FRESNO, Calif. — California’s raging wildfires have created a smoky haze so stifling that some doctors in the state’s landlocked farm country say their waiting rooms have been crowding with patients struggling to breathe amid the soot-laden air.
Even without the blazes, which have scorched more than 660 square miles statewide, the farming towns and subdivisions dotting the long, flat San Joaquin Valley are typically shrouded in a layer of smog during the summer.

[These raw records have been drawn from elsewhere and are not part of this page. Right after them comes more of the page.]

(* ===== verification/Session.v ===== *)
(** The release session, [PolicySession] of [leelo-policy/src/lib.rs]: a state machine that
    releases at most once, after every mandatory observation. *)
From stdpp Require Import base list gmap.
From Stdlib Require Import ZArith Lia.
From S2P Require Import Prelude Plan Policy.

Open Scope Z_scope.

(** * The release session *)

Record PolicySession : Type := mk_session {
  require_live : bool;
  session_plan : NetworkPlan;
  session_responses : list bool;
  state : ReleaseState;
}.

Definition new_session (policy : ProductionPolicy) : PolicySession :=
  mk_session (bool_decide (mode policy = Attested)) (plan policy)
    (replicate (length (leaves (plan policy))) false)
    (mk_release_state false false false false false false).

Definition with_state (session : PolicySession) (state : ReleaseState) : PolicySession :=
  mk_session (require_live session) (session_plan session) (session_responses session) state.

Definition authenticate_envelope (session : PolicySession) : result PolicyError unit * PolicySession :=
  let st := state session in
  if released st then (Err AlreadyReleased, session)
  else (Ok tt, with_state session (mk_release_state true (tpm_authenticated st)
          (network_satisfied_flag st) (live_authorized st) (root_authenticated st) (released st))).

Definition require_authenticated (session : PolicySession) : result PolicyError unit :=
  if released (state session) then Err AlreadyReleased
  else if negb (envelope_authenticated (state session)) then Err EnvelopeNotAuthenticated
  else Ok tt.

Definition accept_network (session : PolicySession) (node_id : Z) : result PolicyError unit * PolicySession :=
  match require_authenticated session with
  | Err e => (Err e, session)
  | Ok _ =>
      match leaf_position (leaves (session_plan session)) node_id with
      | None => (Err (UnknownNetworkLeaf node_id), session)
      | Some index =>
          let '(accepted, responses) := record_response (session_responses session) index in
          if negb accepted then (Err (DuplicateResponse node_id), session)
          else
            let st := state session in
            (Ok tt, mk_session (require_live session) (session_plan session) responses
              (mk_release_state (envelope_authenticated st) (tpm_authenticated st)
                (evaluate_network (gates (session_plan session)) responses)
                (live_authorized st) (root_authenticated st) (released st)))
      end
  end.

Definition confirm_tpm (session : PolicySession) : result PolicyError unit * PolicySession :=
  match require_authenticated session with
  | Err e => (Err e, session)
  | Ok _ =>
      let st := state session in
      (Ok tt, with_state session (mk_release_state (envelope_authenticated st) true
        (network_satisfied_flag st) (live_authorized st) (root_authenticated st) (released st)))
  end.
(* ===== verification/Release.v ===== *)
(** The release gate, [leelo-engine/src/release.rs]: one context, four ordered phases, one release. *)
From stdpp Require Import base list.
From Stdlib Require Import ZArith Lia.
From S2P Require Import Prelude.

Open Scope Z_scope.

(** * The gate *)

Record ReleaseGate : Type := mk_gate { gate_context : list Z; phase : Z; gate_live : bool }.

Definition new_gate (context : list Z) (require_live : bool) : ReleaseGate :=
  mk_gate context 0 require_live.

Definition matches (gate : ReleaseGate) (context : list Z) : bool :=
  scan_equal 48 (gate_context gate) context 0.

Definition advance (gate : ReleaseGate) (context : list Z) (expected : Z) (live : bool)
    : bool * ReleaseGate :=
  if negb (matches gate context) || negb (Z.eqb (phase gate) expected)
     || (Z.eqb expected 1 && gate_live gate && negb live)
  then (false, gate)
  else (true, mk_gate (gate_context gate) (wrap 8 (expected + 1)) (gate_live gate)).

Definition gate_network (gate : ReleaseGate) (context : list Z) : bool * ReleaseGate :=
  advance gate context 0 false.
Definition gate_tpm (gate : ReleaseGate) (context : list Z) (live : bool) : bool * ReleaseGate :=
  advance gate context 1 live.
Definition gate_payload (gate : ReleaseGate) (context : list Z) : bool * ReleaseGate :=
  advance gate context 2 false.
Definition gate_release (gate : ReleaseGate) (context : list Z) (within_deadline : bool)
    : bool * ReleaseGate :=
  if negb within_deadline then (false, gate) else advance gate context 3 false.

(** * Calls and histories *)

Inductive gate_call : Type :=
| CallNetwork (context : list Z)
| CallTpm (context : list Z) (live : bool)
| CallPayload (context : list Z)
| CallRelease (context : list Z) (within_deadline : bool).
#[export] Instance gate_call_eq_dec : EqDecision gate_call.
Proof. solve_decision. Defined.

Definition call (c : gate_call) (gate : ReleaseGate) : bool * ReleaseGate :=
  match c with
  | CallNetwork context => gate_network gate context
  | CallTpm context live => gate_tpm gate context live
  | CallPayload context => gate_payload gate context
  | CallRelease context within => gate_release gate context within
  end.

(** Run a list of calls, keeping the accepted ones in order. *)
Fixpoint run_calls (calls : list gate_call) (gate : ReleaseGate) : list gate_call * ReleaseGate :=
  match calls with
  | [] => ([], gate)
  | c :: rest =>
      let '(accepted, gate1) := call c gate in
      let '(kept, gate2) := run_calls rest gate1 in
      (if accepted then c :: kept else kept, gate2)
  end.

Definition call_context (c : gate_call) : list Z :=
  match c with
  | CallNetwork context | CallTpm context _ | CallPayload context | CallRelease context _ => context
  end.

(** The one accepted order of calls on a context. *)
Definition script (context : list Z) (live : bool) : list gate_call :=
  [CallNetwork context; CallTpm context live; CallPayload context; CallRelease context true].

(** * Lemmas *)

Lemma matches_eq gate context :
  length (gate_context gate) = 48%nat -> length context = 48%nat ->
  matches gate context = bool_decide (gate_context gate = context).
Proof.
  intros Ha Hb. apply eq_true_iff_eq. rewrite bool_decide_eq_true. by apply scan_equal_eq.
Qed.

Lemma matches_refl gate : matches gate (gate_context gate) = true.
Proof. by apply scan_equal_from. Qed.

(** Acceptance of [advance], and the only change it makes. *)
Lemma advance_spec gate context expected live :
  length (gate_context gate) = 48%nat -> length context = 48%nat -> 0 <= expected < 4 ->
  advance gate context expected live =
  if decide (gate_context gate = context /\ phase gate = expected /\
             (expected = 1 -> gate_live gate = true -> live = true))
  then (true, mk_gate (gate_context gate) (expected + 1) (gate_live gate)) else (false, gate).
Proof.
  intros Ha Hb He. unfold advance. rewrite matches_eq by done.
  rewrite wrap_id by (unfold uint; lia).
  case_bool_decide as Hc; simpl; [|rewrite decide_False by naive_solver; done].
  destruct (Z.eqb_spec (phase gate) expected) as [Hp|Hp]; simpl;
    [|rewrite decide_False by naive_solver; done].
  destruct (Z.eqb_spec expected 1), (gate_live gate), live; simpl;
    first [rewrite decide_True by naive_solver; done | rewrite decide_False by naive_solver; done].
Qed.

Definition call_ok (c : gate_call) : Prop := length (call_context c) = 48%nat.

Lemma run_calls_app calls calls' gate :
  run_calls (calls ++ calls') gate =
  ((run_calls calls gate).1 ++ (run_calls calls' (run_calls calls gate).2).1,
   (run_calls calls' (run_calls calls gate).2).2).
Proof.
  revert gate. induction calls as [|c calls IH]; intros gate; simpl; [by destruct (run_calls calls' gate)|].
  destruct (call c gate) as [accepted gate1]. rewrite IH.
  destruct (run_calls calls gate1) as [kept gate2]. simpl.
  destruct (run_calls calls' gate2) as [kept' gate3]. by destruct accepted.
Qed.

(** The gate after some calls, and the calls it accepted. *)
Definition follows_script (context : list Z) (require_live : bool) (kept : list gate_call)
    (gate : ReleaseGate) : Prop :=
  gate_context gate = context /\ gate_live gate = require_live /\ 0 <= phase gate <= 4 /\
  exists live, (require_live = true -> live = true) /\
    kept = take (Z.to_nat (phase gate)) (script context live).

(** An accepted call is the next line of the script, for the liveness the call asserts. *)
Lemma call_accepted c gate gate' :
  length (gate_context gate) = 48%nat -> call_ok c -> call c gate = (true, gate') ->
  0 <= phase gate < 4 /\ gate' = mk_gate (gate_context gate) (phase gate + 1) (gate_live gate) /\
  exists live, (phase gate = 1 -> gate_live gate = true -> live = true) /\
    forall live', (phase gate = 1 -> live' = live) ->
      script (gate_context gate) live' !! Z.to_nat (phase gate) = Some c.
Proof.
  unfold call_ok. intros Hlen Hc Hrun.
  destruct c as [context|context live|context|context within]; simpl in Hc, Hrun;
    unfold gate_network, gate_tpm, gate_payload, gate_release in Hrun.
  4: destruct within; simpl in Hrun; [|done].
  all: rewrite advance_spec in Hrun by (done || lia); case_decide as Hd; [|done]; injection Hrun as <-;
    destruct Hd as (<- & Hp & Hlive); rewrite Hp; split; [lia|]; split; [done|].
  - exists true. split; [done|]. by intros live' _.
  - exists live. split; [by intros _; apply Hlive|]. intros live' ->; done.
  - exists true. split; [done|]. by intros live' _.
  - exists true. split; [done|]. by intros live' _.
Qed.

Lemma call_rejected c gate gate' : call c gate = (false, gate') -> gate' = gate.
Proof.
  destruct c as [context|context live|context|context within]; simpl;
    unfold gate_network, gate_tpm, gate_payload, gate_release, advance; intros H;
    repeat (case_match; simplify_eq; try done).
Qed.

Lemma script_start context live live' n : (n <= 1)%nat -> take n (script context live) = take n (script context live').
Proof. intros H. destruct n as [|[|n]]; [done|done|lia]. Qed.

Lemma run_calls_script context require_live calls :
  length context = 48%nat -> Forall call_ok calls ->
  follows_script context require_live (run_calls calls (new_gate context require_live)).1
    (run_calls calls (new_gate context require_live)).2.
Proof.
  intros Hlen. induction calls as [|c calls IH] using rev_ind; intros Hok.
  - simpl. split_and!; simpl; try done; try lia. by exists true.
  - apply Forall_app in Hok as [Hok Hc]. inversion Hc as [|? ? Hc1 _]; subst. rewrite run_calls_app. simpl.
    destruct (run_calls calls (new_gate context require_live)) as [kept gate]. simpl in IH |- *.
    destruct (IH Hok) as (Hctx & Hlive & Hph & live & Hl & ->). simpl in *.
    destruct (call c gate) as [[] gate'] eqn:E; simpl.
    + rewrite <- Hctx in Hlen. destruct (call_accepted c gate gate' Hlen Hc1 E) as (Hp & -> & live1 & Hl1 & Hn).
      rewrite Hctx in *. split_and!; simpl; try done; try lia.
      exists (if Z.eqb (phase gate) 1 then live1 else live). split.
      * destruct (Z.eqb_spec (phase gate) 1); [intros H; apply Hl1; congruence|done].
      * rewrite Z2Nat.inj_add by lia. change (Z.to_nat 1) with 1%nat. rewrite Nat.add_1_r.
        rewrite (take_S_r _ _ c).
        -- f_equal. destruct (Z.eqb_spec (phase gate) 1) as [E1|]; [|done].
           apply script_start. lia.
        -- apply Hn. destruct (Z.eqb_spec (phase gate) 1); done.
    + apply call_rejected in E as ->. rewrite app_nil_r. split_and!; try done; try lia. by exists live.
Qed.

Lemma advance_next context expected live require_live :
  Z.eqb expected 1 && require_live && negb live = false ->
  advance (mk_gate context expected require_live) context expected live =
    (true, mk_gate context (wrap 8 (expected + 1)) require_live).
Proof.
  intros H. unfold advance. pose proof (matches_refl (mk_gate context expected require_live)) as E.
  cbn [gate_context] in E. rewrite E. simpl. by rewrite Z.eqb_refl, H.
Qed.

(** * Properties *)

(** C12: whatever calls are made, in whatever order and with whatever evidence, the accepted ones
    are a prefix of network, TPM, payload, release, each on exactly the gate's 48-byte context;
    the TPM call asserted live authorization when the gate requires it and the release was within
    the deadline. In particular at most one release is accepted. *)
Theorem release_gate_order context require_live calls :
  length context = 48%nat -> Forall call_ok calls ->
  exists live n, (require_live = true -> live = true) /\
    (run_calls calls (new_gate context require_live)).1 = take n (script context live).
Proof.
  intros Hlen Hok. destruct (run_calls_script context require_live calls Hlen Hok) as (_ & _ & _ & live & Hl & ->).
  by exists live, (Z.to_nat (phase (run_calls calls (new_gate context require_live)).2)).
Qed.

(** the gate is live: the four calls in order on its context are all accepted. *)
Theorem release_gate_complete context require_live :
  run_calls (script context true) (new_gate context require_live) =
  (script context true, mk_gate context 4 require_live).
Proof.
  unfold new_gate, script, run_calls, call, gate_network, gate_tpm, gate_payload, gate_release.
  rewrite (advance_next context 0), (advance_next context 1), (advance_next context 2),
    (advance_next context 3); by destruct require_live.
Qed.

(** * Witnesses *)

Definition demo_context : list Z := replicate 48 7.

Lemma release_gate_order_witness :
  exists live n, (true = true -> live = true) /\
    (run_calls [CallTpm demo_context true; CallNetwork (replicate 48 8); CallNetwork demo_context;
       CallTpm demo_context false; CallTpm demo_context true; CallRelease demo_context true]
       (new_gate demo_context true)).1 = take n (script demo_context live).
Proof.
  apply (release_gate_order demo_context true).
  - reflexivity.
  - unfold call_ok. decided.
Defined.
(** ** Unfolding the loop *)

Lemma loop_unfold_started k rest st (w : World R T) index binding :
  in_flight st !! (k mod length (in_flight st))%nat = Some (index, binding) ->
  recovery_loop clock envelope (Started k :: rest) st w =
  match mark_started clock st index w with
  | (Ok st', w') => recovery_loop clock envelope rest st' w'
  | (Err e, w') => (Err e, w')
  end.
Proof. intros Hpos. simpl. rewrite Hpos. by destruct (in_flight st). Qed.

Lemma loop_unfold_completes k rng net rest st (w : World R T) :
  in_flight st <> [] ->
  recovery_loop clock envelope (Completes k rng net :: rest) st w =
  match complete clock envelope st (k mod length (in_flight st))%nat rng net w with
  | (Ok (inl st'), w') => recovery_loop clock envelope rest st' w'
  | (Ok (inr outcome), w') => (Ok outcome, w')
  | (Err e, w') => (Err e, w')
  end.
Proof.
  intros Hne. cbn [recovery_loop]. destruct (in_flight st) as [|e fl]; [done|]. unfold mbind, M_bind.
  destruct (complete _ _ _ _ _ _ _) as [[[st'|o]|e'] w']; done.
Qed.

(** Settling one operation and refilling leaves one unit of work less. *)
Lemma settled_work st st1 position binding outcome entry :
  same_ledger st st1 -> in_flight st !! position = Some entry ->
  let st2 := push_next (settle st1 position binding outcome) in
  (S (length (in_flight st2) + length (remaining st2)) = length (in_flight st) + length (remaining st))%nat.
Proof.
  intros (E1 & E2 & _) Hpos st2. apply delete_flight_length in Hpos.
  destruct (settle_frame st1 position binding outcome) as [F1 F2]. rewrite E1 in F2. rewrite E2 in F1.
  unfold st2, push_next. destruct (remaining (settle _ _ _ _)) eqn:Er; simpl.
  - rewrite F1, Er, <- F2. simpl. lia.
  - rewrite F1, length_app, <- F2. simpl. lia.
Qed.

Section Decides.
Context `{!RngSound R}.
Context (secret : list Z) (rng0 rng1 : R) (shares : list NetworkShare) (up : NetworkBinding -> bool).
Context (Hready : network_ready envelope) (Hsecret : byte_array SECRET_LEN secret).
Context (Hsplit : split_network rule secret rng0 = (Ok shares, rng1)).

(** The collected shares decide as the policy tree does, and recover the shared secret. *)
Lemma ledger_decides past st log :
  answering shares up past -> ledger past st log ->
  let sat := satisfied (fun id => bool_decide (id ∈ available st)) (network rule) in
  network_satisfied rule (available st) = Ok sat /\
  (sat = true -> recover_network rule (recovered st) = Ok secret /\ satisfied (up_ids bindings up) (network rule) = true).
Proof.
  intros Hans Hled sat. destruct (ledger_answering _ _ _ _ _ Hans Hled) as (Hsub & Hup & _).
  destruct (ledger_ids _ _ _ Hready Hled) as (Hnd & Hin & Eids). destruct Hready as [Hpol _].
  split; [by apply network_satisfied_iff|]. intros Hsat. split.
  - rewrite (split_network_recovers rule secret rng0 shares rng1); try done.
    + rewrite Eids. unfold sat in Hsat. by rewrite Hsat.
    + eapply NoDup_fmap_1. rewrite <- Eids in Hnd. exact Hnd.
  - revert Hsat. apply satisfied_mono. intros id Hid%bool_decide_eq_true. by apply Hup.
Qed.

(** With nothing in flight the loop has asked every provider and reports the missing factors. *)
Lemma loop_exhausted rest past st (w : World R T) :
  answering shares up (past ++ rest) -> accounted past st -> in_flight st = [] ->
  satisfied (fun id => bool_decide (id ∈ available st)) (network rule) = false ->
  satisfied (up_ids bindings up) (network rule) = false /\
  recovery_loop clock envelope rest st w = (Err (Fault (EngineError.InsufficientFactors (failures st))), w).
Proof.
  intros Hans [[log Hled] _ Hq] Efl Hunsat.
  assert (remaining st = []) as Er by (apply Hq; rewrite Efl; unfold MAX_NETWORK_OPERATIONS; simpl; lia).
  apply (ledger_mono past (past ++ rest) _ _ (past_app _ _)) in Hled.
  rewrite (satisfied_ext _ _ _ (ledger_exhausted _ _ _ _ _ Hans Hled Efl Er)). split; [done|].
  destruct rest; simpl; by rewrite Efl.
Qed.

Lemma loop_decides rest : forall past st (w : World R T),
  answering shares up (past ++ rest) -> accounted past st -> Elapsed ∉ rest ->
  (length (in_flight st) + length (remaining st) <= completions rest)%nat ->
  satisfied (fun id => bool_decide (id ∈ available st)) (network rule) = false ->
  if satisfied (up_ids bindings up) (network rule)
  then exists fails ids w', recovery_loop clock envelope rest st w = (Ok (secret, fails, ids), w')
  else exists fails w', recovery_loop clock envelope rest st w = (Err (Fault (EngineError.InsufficientFactors fails)), w').
Proof.
  induction rest as [|ev rest IH]; intros past st w Hans Hacc Hel Hcount Hunsat.
  all: destruct (decide (in_flight st = [])) as [Efl|Efl];
    [destruct (loop_exhausted _ _ _ w Hans Hacc Efl Hunsat) as [-> ->]; by do 2 eexists|].
  { unfold completions in Hcount. simpl in Hcount. destruct (in_flight st); [done|simpl in Hcount; lia]. }
  assert (length (in_flight st) <> 0%nat) as Hne by (by destruct (in_flight st)).
  replace (past ++ ev :: rest) with ((past ++ [ev]) ++ rest) in Hans by by rewrite <- app_assoc.
  apply (accounted_mono past (past ++ [ev])) in Hacc; [|apply past_app].
  apply not_elem_of_cons in Hel as [Hev Hel]. destruct ev as [k|k rng net|]; [| |done].
  all: destruct (lookup_lt_is_Some_2 (in_flight st) (k mod length (in_flight st))) as [[index binding] Hpos];
    [by apply Nat.mod_upper_bound|].
  - rewrite loop_unfold_started with (index := index) (binding := binding) by done.
    destruct (mark_started_runs st index w) as (st1 & w1 & -> & Hsame).
    pose proof (accounted_frame _ _ _ Hsame Hacc) as Hacc1. destruct Hsame as (E1 & E2 & _ & E4 & _).
    apply (IH (past ++ [Started k])); rewrite ?E1, ?E2, ?E4; done.
  - destruct (complete_runs st _ index binding rng net w Hpos) as (st1 & w1 & Hsame & Hc).
    rewrite loop_unfold_completes, Hc by done.
    destruct (accounted_settle _ _ _ _ _ _ k rng net Hacc Hsame Hpos) as [[log Hled] Hnext]; [apply past_snoc|].
    pose proof (settled_work st st1 (k mod length (in_flight st)) binding
      (recover_leaf envelope binding rng net) _ Hsame Hpos) as Hwork.
    revert Hled Hnext Hwork. generalize (settle st1 (k mod length (in_flight st)) binding (recover_leaf envelope binding rng net)).
    intros st2 Hled Hnext Hwork. pose proof (ledger_mono _ _ _ _ (past_app _ rest) Hled) as Hled'.
    destruct (ledger_decides _ _ _ Hans Hled') as [Hsat Hdec]. unfold completion. rewrite Hsat.
    destruct (satisfied (fun id => bool_decide (id ∈ available st2)) (network rule)) eqn:Es.
    + destruct (Hdec eq_refl) as [-> ->]. by do 3 eexists.
    + apply (IH (past ++ [Completes k rng net])); try done.
      * unfold completions in *. simpl in Hcount. lia.
      * unfold push_next. by destruct (remaining st2).
Qed.

Lemma recover_network_decides schedule (w : World R T) :
  answering shares up schedule -> Elapsed ∉ schedule -> (length bindings <= completions schedule)%nat ->
  if satisfied (up_ids bindings up) (network rule)
  then exists fails ids w', recover_network_observed clock envelope schedule w = (Ok (secret, fails, ids), w')
  else exists fails w', recover_network_observed clock envelope schedule w =
    (Err (Fault (EngineError.InsufficientFactors fails)), w').
Proof.
  intros Hans Hel Hcount. apply (loop_decides schedule [] (initial_recovery envelope) w); try done.
  - apply accounted_initial.
  - simpl. rewrite length_take, length_drop, length_imap. lia.
  - apply satisfied_none.
Qed.
End Decides.

(** An opened share: the operation on the binding of that identifier returned it. *)
Definition opened (schedule : list (@event R)) (share : NetworkShare) : Prop :=
  exists b k rng net, b ∈ bindings /\ node_id b = share.1 /\ Completes k rng net ∈ schedule /\
    recover_leaf envelope b rng net = Ok share.2.

Lemma ledger_opened past st log : ledger past st log -> Forall (opened past) (recovered st).
Proof.
  intros [L1 L2 L3 L4 L5]. apply Forall_forall. intros [id v]. rewrite L2, list_elem_of_omap.
  intros (s & Hs & E). unfold share_of in E. destruct (s.2) as [v'|] eqn:Ev; [|done]. injection E as <- ->.
  rewrite Forall_forall in L1. destruct (L1 s Hs) as (k & rng & net & Hin & Er).
  exists (s.1.2), k, rng, net. split_and!; try done; [|by rewrite <- Er, Ev].
  assert (s.1 ∈ enumerate bindings) as He.
  { rewrite L5. apply elem_of_app. left. by apply list_elem_of_fmap_2. }
  apply elem_of_lookup_imap in He as (j & b & E & Hj). rewrite E. by eapply list_elem_of_lookup_2.
Qed.

Lemma quorum_shares schedule share fails ids :
  network_ready envelope -> quorum schedule share fails ids ->
  NoDup ids /\ (forall id, id ∈ ids -> id ∈ network_leaf_ids rule) /\
  satisfied (fun id => bool_decide (id ∈ ids)) (network rule) = true /\
  exists shares, map fst shares = ids /\ Forall (opened schedule) shares /\ recover_network rule shares = Ok share.
Proof.
  intros Hready (st & log & Hled & Hsat & Hrec & -> & ->).
  destruct (ledger_ids _ _ _ Hready Hled) as (Hnd & Hin & Eids).
  apply network_satisfied_iff in Hsat as (_ & _ & Hsat); [|apply Hready]. split_and!; try done.
  exists (recovered st). split_and!; try done. by eapply ledger_opened.
Qed.
End Recovery.

(** * Properties *)

Section Claims.
Context `{Primitives} `{Cbor}.
Context {R T : Type} `{RngSound R} `{TpmProvider T}.
Context (clock : nat -> Z).

(** C10: accounting of the concurrent recovery loop. In every state at the loop head, after any
    interleaving of first polls and completions, at most four operations are in flight, a free
    place means that nothing is queued, every binding of the descriptor is settled, in flight or
    queued exactly once, and the collected shares, identifiers and failures are exactly the
    outcomes of the settled operations. *)
Theorem recovery_accounting envelope past st :
  loop_state (T := T) clock envelope past st -> accounted (R := R) envelope past st.
Proof. apply loop_state_accounted. Qed.

(** Soundness of network recovery. A returned share is what the policy recovers from shares
    that completed operations opened from the envelope, under distinct leaf identifiers that
    satisfy the policy tree. *)
Theorem recovery_sound envelope schedule (w : World R T) share fails ids w' :
  network_ready envelope ->
  recover_network_observed clock envelope schedule w = (Ok (share, fails, ids), w') ->
  NoDup ids /\ (forall id, id ∈ ids -> id ∈ network_leaf_ids (policy (descriptor (body envelope)))) /\
  satisfied (fun id => bool_decide (id ∈ ids)) (network (policy (descriptor (body envelope)))) = true /\
  exists shares, map fst shares = ids /\ Forall (opened envelope schedule) shares /\
    recover_network (policy (descriptor (body envelope))) shares = Ok share.
Proof. intros Hready Hrun. eapply quorum_shares; [done|]. by eapply recover_network_sound. Qed.

(** C9: network recovery decides the policy. When no deadline event occurs and every provider
    completes, in any order, recovery returns the shared secret if the providers that open their
    leaf satisfy the policy tree and reports insufficient factors otherwise: failing providers
    never block it. *)
Theorem recovery_decides envelope schedule (w : World R T) secret (rng0 rng1 : R) shares up :
  network_ready envelope -> byte_array SECRET_LEN secret ->
  split_network (policy (descriptor (body envelope))) secret rng0 = (Ok shares, rng1) ->
  answering envelope shares up schedule -> Elapsed ∉ schedule ->
  (length (networks (descriptor (body envelope))) <= completions schedule)%nat ->
  if satisfied (up_ids (networks (descriptor (body envelope))) up) (network (policy (descriptor (body envelope))))
  then exists fails ids w', recover_network_observed clock envelope schedule w = (Ok (secret, fails, ids), w')
  else exists fails w', recover_network_observed clock envelope schedule w =
    (Err (Fault (EngineError.InsufficientFactors fails)), w').
Proof. intros ? ? ? ? ? ?. by eapply recover_network_decides. Qed.
End Claims.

But airborne ash from the hundreds of lightning-sparked fires caused such a spike in air pollution over the weekend that meteorologist Shawn Ferreria said it took his breath away.
“I went and bought a mask because my lungs were not happy with me,” said Ferreria, a senior air quality specialist for the San Joaquin Valley Air Pollution Control District.
Hundreds of firefighters were working overtime Tuesday to beat back blazes burning from the western edge of the Sierra Nevada to coastal mountains near Big Sur, where authorities enforced new, mandatory evacuations along a roughly 15-mile stretch of Highway 1.
Gov. Arnold Schwarzenegger ordered 200 National Guard troops to report for fire training Tuesday to relieve weary crews early next week.
Even as crews made headway against some of the worst blazes, air district officials grew concerned that wind patterns would send more smoke billowing into the valley, which is bordered on three sides by mountains.
“Our waiting rooms are full of people with sore throats, itchy eyes and sniffles,” said Kevin Hamilton, a respiratory therapist with Sequoia Community Health Center in Fresno.
In the Big Sur region of the Los Padres National Forest, about 200 people were ordered to evacuate Tuesday, and evacuation orders remained in place for occupants of at least 75 homes who were forced to leave the region last week.
A 2-month-old baby condor died when fire swept through the gorge where it was nesting, scientists said.